Lemma same_sched_trans k1 k2 k3 : same_sched k1 k2 -> same_sched k2 k3 -> same_sched k1 k3.
Proof. unfold same_sched. intuition congruence. Qed.

Definition timers_ok (k k' : kernel) : Prop :=
  forall x tm, timers k !! x = Some tm -> is_timer tm = true ->
    exists tm', timers k' !! x = Some tm' /\ is_timer tm' = true.

Lemma objs_same k k' : objs_ok k -> threads k' = threads k -> timers_ok k k' -> objs_ok k'.
Proof.
  intros Ho H1 Ht x th. rewrite H1. intros Hx Hs. destruct (Ho x th Hx Hs) as (Hth & tm & H2 & H3).
  split; [done|]. by apply (Ht _ tm).
Qed.

Lemma timers_ok_upd x f k : (forall tm, is_timer (f tm) = is_timer tm) ->
  forall k', upd_timer x f k = Some k' -> same_sched k k' /\ lock_nest k' = lock_nest k /\ timers_ok k k'.
Proof.
  intros Hf k'. unfold upd_timer. destruct (timers k !! x) as [tm|] eqn:E; [|done]. simpl.
  intros [= <-]. split; [by split_and!|]. split; [done|]. intros y tm' Hy Hi. simpl.
  destruct (decide (y = x)) as [->|].
  - rewrite lookup_insert_eq. simplify_eq. eexists. split; [done|]. by rewrite Hf.
  - rewrite lookup_insert_ne by done. eauto.
Qed.

Lemma is_timer_flag f tm : is_timer (set_tflag f tm) = is_timer tm.
Proof. done. Qed.

Lemma timers_ok_refl k k' : timers k' = timers k -> timers_ok k k'.
Proof. intros H x tm Hx. rewrite H. eauto. Qed.

Lemma timers_ok_trans k1 k2 k3 : timers_ok k1 k2 -> timers_ok k2 k3 -> timers_ok k1 k3.
Proof. intros H1 H2 x tm Hx Hi. destruct (H1 x tm Hx Hi) as (tm' & ? & ?). eauto. Qed.

Lemma timer_stop_ok x tm k : timers k !! x = Some tm -> is_timer tm = true ->
  exists r k', rt_timer_stop x k = Some (r, k') /\
    same_sched k k' /\ lock_nest k' = lock_nest k /\ timers_ok k k'.
Proof.
  intros Hx Hi. unfold rt_timer_stop. rewrite Hx, some_bind, Hi. simpl.
  destruct (has_flag _ _); simpl.
  - unfold upd_timer. simpl. rewrite Hx. simpl. eexists _, _. split; [done|].
    split; [by split_and!|]. split; [done|].
    intros y tm' Hy Hi'. simpl. destruct (decide (y = x)) as [->|].
    + rewrite lookup_insert_eq. simplify_eq. by eexists.
    + rewrite lookup_insert_ne by done. eauto.
  - eexists _, _. split; [done|]. split; [apply same_sched_refl|]. split; [done|]. by apply timers_ok_refl.
Qed.

(** ** The scheduler *)

(** The list the scheduler takes its thread from: the ready list of the
    smallest priority number that is not empty. *)
Definition best (k : kernel) (p : Z) : Prop :=
  0 <= p < RT_THREAD_PRIORITY_MAX /\ queues k (QReady p) <> [] /\
  forall j, queues k (QReady j) <> [] -> p <= j.

Lemma highest_ok k xs : inv_but xs k -> ready_group k <> 0 ->
  exists t p l, _get_highest_priority_thread k = Some (t, p) /\ queues k (QReady p) = t :: l /\ best k p.
Proof.
  intros [] Hg. destruct (ffs_spec _ si_fits0 Hg) as (Hp & Hb & Hlow).
  unfold _get_highest_priority_thread. set (p := __rt_ffs (ready_group k) - 1) in *.
  rewrite si_bit0 in Hb by done. apply negb_true_iff, bool_decide_eq_false in Hb.
  destruct (queues k (QReady p)) as [|t l] eqn:E; [done|].
  exists t, p, l. split_and!; [done|done|]. split_and!; try (unfold RT_THREAD_PRIORITY_MAX; lia).
  - by rewrite E.
  - intros j Hj. destruct (Z.leb_spec p j); [done|]. exfalso. apply Hj.
    destruct (Z.leb_spec 0 j).
    + specialize (Hlow j ltac:(lia)). rewrite si_bit0 in Hlow by lia.
      by apply negb_false_iff, bool_decide_eq_true in Hlow.
    + destruct (queues k (QReady j)) as [|x l'] eqn:Ej; [done|].
      destruct (si_queue0 (QReady j) x) as (th & Hx & Hs & Hc); [rewrite Ej; left|].
      exfalso. destruct (decide (x ∈ xs)) as [Hin|Hin].
      * apply (si_exempt0 x (QReady j) Hin). rewrite Ej. left.
      * destruct (si_prio0 x th Hin Hx) as [[? ?] _]; [unfold active; by rewrite Hs|]. rewrite (Hc j eq_refl) in *. lia.
Qed.

Lemma group_zero k xs : inv_but xs k -> ready_group k = 0 -> forall p, queues k (QReady p) = [].
Proof.
  intros [] Hg p. destruct (queues k (QReady p)) as [|x l] eqn:E; [done|]. exfalso.
  assert (x ∈ queues k (QReady p)) as Hin by (rewrite E; left).
  destruct (si_queue0 _ _ Hin) as (th & Hx & Hs & Hc).
  assert (x ∉ xs) as Hxs by (intros Hxs; by apply (si_exempt0 x (QReady p) Hxs)).
  destruct (si_prio0 x th Hxs Hx) as [Hp _]; [unfold active; by rewrite Hs|]. rewrite (Hc p eq_refl) in Hp.
  specialize (si_bit0 p Hp). rewrite Hg, Z.bits_0, E in si_bit0. done.
Qed.

(** Threads differ in their states only. *)
Definition stat_only (k k' : kernel) : Prop :=
  forall x, (fun th => set_stat 0 th) <$> threads k' !! x = (fun th => set_stat 0 th) <$> threads k !! x.

Lemma stat_only_insert t th s k k' :
  threads k !! t = Some th -> threads k' = <[t := set_stat s th]> (threads k) -> stat_only k k'.
Proof.
  intros Ht Hk x. rewrite Hk. destruct (Z.eq_dec x t) as [->|].
  - by rewrite lookup_insert_eq, Ht.
  - by rewrite lookup_insert_ne.
Qed.

Lemma stat_only_trans k1 k2 k3 : stat_only k1 k2 -> stat_only k2 k3 -> stat_only k1 k3.
Proof. intros H1 H2 x. by rewrite H2, H1. Qed.

Lemma stat_only_refl k k' : threads k' = threads k -> stat_only k k'.
Proof. intros H x. by rewrite H. Qed.

Lemma stat_only_lookup k k' x th : stat_only k k' -> threads k !! x = Some th ->
  exists th', threads k' !! x = Some th' /\ th' = set_stat (stat th') th.
Proof.
  intros Hs Hx. specialize (Hs x). rewrite Hx in Hs. simpl in Hs.
  destruct (threads k' !! x) as [th'|] eqn:E; [|done]. exists th'. split; [done|].
  simpl in Hs. injection Hs as Hs. destruct th, th'. unfold set_stat in *. simpl in *. by simplify_eq.
Qed.

Lemma stacks_stat_only k k' : stat_only k k' -> stacks_ok k -> stacks_ok k'.
Proof.
  intros Hs Hk x th' Hx. pose proof (Hs x) as H. rewrite Hx in H. simpl in H.
  destruct (threads k !! x) as [th|] eqn:E; [|done]. specialize (Hk x th E). simpl in H.
  injection H as H. destruct th, th'. unfold set_stat, stack_fine in *. simpl in *. simplify_eq. done.
Qed.

(** The current thread runs on. *)
Definition keeps (th : rt_thread) (p : Z) : bool :=
  (state_of th =? RT_THREAD_RUNNING) &&
  ((current_priority th <? p) ||
   ((current_priority th =? p) && (Z.land (stat th) RT_THREAD_STAT_YIELD =? 0))).

(** The queues when [c] has been put back, if it still runs, and [t] taken. *)
Definition switch_queues (c t : Z) (cth : rt_thread) (k : kernel) (q : queue) : list Z :=
  filter (fun x => x <> t)
    (if bool_decide (state_of cth = RT_THREAD_RUNNING /\ q = QReady (current_priority cth))
     then queues k q ++ [c] else queues k q).

Lemma choose_keeps cur to hp cth :
  choose cur to hp cth =
  if keeps cth hp then (cur, false) else (to, state_of cth =? RT_THREAD_RUNNING).
Proof.
  unfold choose, keeps. destruct (state_of cth =? RT_THREAD_RUNNING); [|done].
  destruct (current_priority cth <? hp); [done|]. by destruct ((current_priority cth =? hp) && _).
Qed.

(** Clearing the yield flag of the running thread. *)
Lemma clear_yield_ok k c th : sched_inv k -> threads k !! c = Some th ->
  let k' := {| k with threads := <[c := set_stat (clear (stat th) RT_THREAD_STAT_YIELD) th]> (threads k) |} in
  state_of th = RT_THREAD_RUNNING -> sched_inv k'.
Proof.
  intros [Hi Hc Ho] Ht k' Hs.
  assert (frame c (set_stat (clear (stat th) RT_THREAD_STAT_YIELD) th) k k') as Hf by done.
  split.
  - apply (inv_settle k' c (set_stat (clear (stat th) RT_THREAD_STAT_YIELD) th)).
    + eapply inv_upd with (f := fun th => set_stat (clear (stat th) RT_THREAD_STAT_YIELD) th); [|done].
      apply inv_weaken; [done|]. intros q. eapply not_queued; [done..|]. rewrite Hs. by destruct q.
    + simpl. by rewrite lookup_insert_eq.
    + by rewrite state_clear_yield, Hs.
    + intros _. simpl. apply (si_running [] k Hi c th); [apply not_elem_of_nil|done|done].
    + intros _. apply (si_prio [] k Hi c th); [apply not_elem_of_nil|done|unfold active; by rewrite Hs].
  - eapply cur_frame; [done..|]. intros _. by rewrite state_clear_yield, Hs.
  - eapply objs_frame; [done..|]. unfold active. by rewrite state_clear_yield.
Qed.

┄┄┄┄┄┄┄┄┄┄

◆ TRY IT:
Whenever a line in the entries holds the word "exfalso", copy that line.

◆ REPLY TO THE EXERCISE:
  - intros j Hj. destruct (Z.leb_spec p j); [done|]. exfalso. apply Hj.
      exfalso. destruct (decide (x ∈ xs)) as [Hin|Hin].
  intros [] Hg p. destruct (queues k (QReady p)) as [|x l] eqn:E; [done|]. exfalso.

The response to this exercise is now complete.